Exercise brief:
After locating the line that contains "(Str.split_slash rest))." in the records below, write out exactly that line and each line after it through the one that contains "not part of", and nothing else.

-- Opening Marker --

(** * mpsync: a shallow embedding of [src/mpsync.py]

    The class [MPSync] pushes a local directory tree to a MicroPython board
    through an [MpFileExplorer] object.  The methods are embedded as
    computations in a small state-and-exception monad: the state holds the
    [MPSync] object and the chronological log of everything the program
    printed or asked of the board; the board, the explorer constructors and
    the local file system are the environment. *)

From Stdlib Require Import String Ascii List Arith Bool Lia.
From Stdlib Require Import Decimal DecimalString.
Import ListNotations.
Open Scope string_scope.

Set Implicit Arguments.

(** ** Python strings *)

Module Str.

(** [s[n:]] *)
Fixpoint drop (n : nat) (s : string) : string :=
  match n, s with
  | O, _ => s
  | S _, EmptyString => EmptyString
  | S k, String _ s' => drop k s'
  end.

(** [s[:n]] *)
Fixpoint take (n : nat) (s : string) : string :=
  match n, s with
  | O, _ => EmptyString
  | S _, EmptyString => EmptyString
  | S k, String c s' => String c (take k s')
  end.

(** [s.find(sub)], with [None] for Python's [-1]. *)
Fixpoint find (sub s : string) : option nat :=
  if prefix sub s then Some 0
  else match s with
       | EmptyString => None
       | String _ s' => option_map S (find sub s')
       end.

(** [s.replace("", new)]: [new] goes before every character and at the
    end. *)
Fixpoint around (new s : string) : string :=
  match s with
  | EmptyString => new
  | String c s' => new ++ String c (around new s')
  end.

(** The scan of [s.replace(old, new)] for a non-empty [old]: left to
    right, and a match consumes [old] (the next [skip] characters belong
    to a match already replaced), so occurrences never overlap. *)
Fixpoint replace_scan (old new : string) (skip : nat) (s : string) : string :=
  match s with
  | EmptyString => EmptyString
  | String c s' =>
      match skip with
      | S k => replace_scan old new k s'
      | O =>
          if prefix old s
          then new ++ replace_scan old new (pred (String.length old)) s'
          else String c (replace_scan old new 0 s')
      end
  end.

(** [s.replace(old, new)] (no count: every occurrence). *)
Definition replace (old new s : string) : string :=
  match old with
  | EmptyString => around new s
  | String _ _ => replace_scan old new 0 s
  end.

(** [s.replace(old, new, 1)]: the first occurrence only.  The program
    never calls it; it is what "remove the first literal occurrence"
    says. *)
Definition replace_first (old new s : string) : string :=
  match find old s with
  | Some i => take i s ++ new ++ drop (i + String.length old) s
  | None => s
  end.

(** [sep.join(xs)] *)
Fixpoint join (sep : string) (xs : list string) : string :=
  match xs with
  | [] => EmptyString
  | [x] => x
  | x :: rest => x ++ sep ++ join sep rest
  end.

(** [s.lstrip("/")] together with the number of slashes removed. *)
Fixpoint lstrip_slash (s : string) : nat * string :=
  match s with
  | String "/" s' => let (n, r) := lstrip_slash s' in (S n, r)
  | _ => (0, s)
  end.

(** [s.split("/")] *)
Fixpoint split_slash (s : string) : list string :=
  match s with
  | EmptyString => [EmptyString]
  | String "/" s' => EmptyString :: split_slash s'
  | String c s' =>
      match split_slash s' with
      | [] => [String c EmptyString]
      | x :: xs => String c x :: xs
      end
  end.

(** [str(i)] for a natural number. *)
Definition of_nat (i : nat) : string :=
  NilZero.string_of_uint (Nat.to_uint i).

End Str.

(** ** [pathlib.PosixPath] *)

(** A pure POSIX path: its root (empty, one slash or two) and its
    components. *)
Record PosixPath : Type := mkPath {
  root : string;
  names : list string
}.

Module Path.

(** [PosixPath(s)]: one or at least three leading slashes make the root
    ["/"], exactly two make ["//"]; empty and ["."] components are
    dropped. *)
Definition of_string (s : string) : PosixPath :=
  let (n, rest) := Str.lstrip_slash s in
  let rt := match n with
            | 0 => ""
            | 2 => "//"
            | _ => "/"
            end in
  mkPath rt
    (filter (fun x => negb (String.eqb x "" || String.eqb x "."))
            (Str.split_slash rest)).

(** [p.as_posix()], which on POSIX is [str(p)]. *)
Definition as_posix (p : PosixPath) : string :=
  match root p, names p with
  | EmptyString, [] => "."
  | r, ns => r ++ Str.join "/" ns
  end.

(** [p / name], the way [glob] builds the entries of [p]. *)
Definition child (p : PosixPath) (name : string) : PosixPath :=
  mkPath (root p) (names p ++ [name]).


End Path.

(** ** Exceptions, the explorer object, the log *)

(** Modelled from the spec: [RemoteIOError] comes from [mp.mpfexp], which is
    not part of the sources; the interface of the remote file system says
    that a make-directory request can fail with a distinguishable "already
    exists" case among the remote I/O errors.  The class of the error
    records which. *)
Inductive remote_fault : Type :=
| DirectoryExists
| OtherFault.

(** The exception classes the program names, with the message [str(e)]
    gives; [Exception] stands for the base class and everything else. *)
Inductive exn : Type :=
| RemoteIOError (c : remote_fault) (msg : string)
| PyboardError (msg : string)
| ConError (msg : string)
| AttributeError (msg : string)
| Exception (msg : string).

Definition str (e : exn) : string :=
  match e with
  | RemoteIOError _ m | PyboardError m | ConError m
  | AttributeError m | Exception m => m
  end.

Definition is_RemoteIOError (e : exn) : bool :=
  match e with RemoteIOError _ _ => true | _ => false end.

(** [except (PyboardError, ConError, AttributeError)] *)
Definition is_connect_error (e : exn) : bool :=
  match e with
  | PyboardError _ | ConError _ | AttributeError _ => true
  | _ => false
  end.

(** An [MpFileExplorer] or [MpFileExplorerCaching] object, as far as the
    program looks at it: its identity, its truth value ([if self.explorer])
    and its [sysname]. *)
Record MpFileExplorer : Type := mkExplorer {
  oid : nat;
  truthy : bool;
  sysname : string
}.

(** The methods of an explorer that the program calls. *)
Inductive request : Type :=
| put (file : PosixPath) (dst : string)
| md (dst : string)
| rm (dst : string)
| close.

(** What the outside sees, in order: a printed line, the construction of an
    explorer ([caching] tells which class), a method call on an explorer.
    A call is logged when it is issued, whether it returns or raises. *)
Inductive event : Type :=
| Print (line : string)
| New (caching : bool) (address : string) (reset : bool)
| Call (o : MpFileExplorer) (r : request).

Inductive result (A : Type) : Type :=
| Return (a : A)
| Raise (e : exn).
Arguments Return {A} a.
Arguments Raise {A} e.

-- Closing Marker --

Answer to this exercise:
            (Str.split_slash rest)).

(** [p.as_posix()], which on POSIX is [str(p)]. *)
Definition as_posix (p : PosixPath) : string :=
  match root p, names p with
  | EmptyString, [] => "."
  | r, ns => r ++ Str.join "/" ns
  end.

(** [p / name], the way [glob] builds the entries of [p]. *)
Definition child (p : PosixPath) (name : string) : PosixPath :=
  mkPath (root p) (names p ++ [name]).


End Path.

(** ** Exceptions, the explorer object, the log *)

(** Modelled from the spec: [RemoteIOError] comes from [mp.mpfexp], which is
    not part of the sources; the interface of the remote file system says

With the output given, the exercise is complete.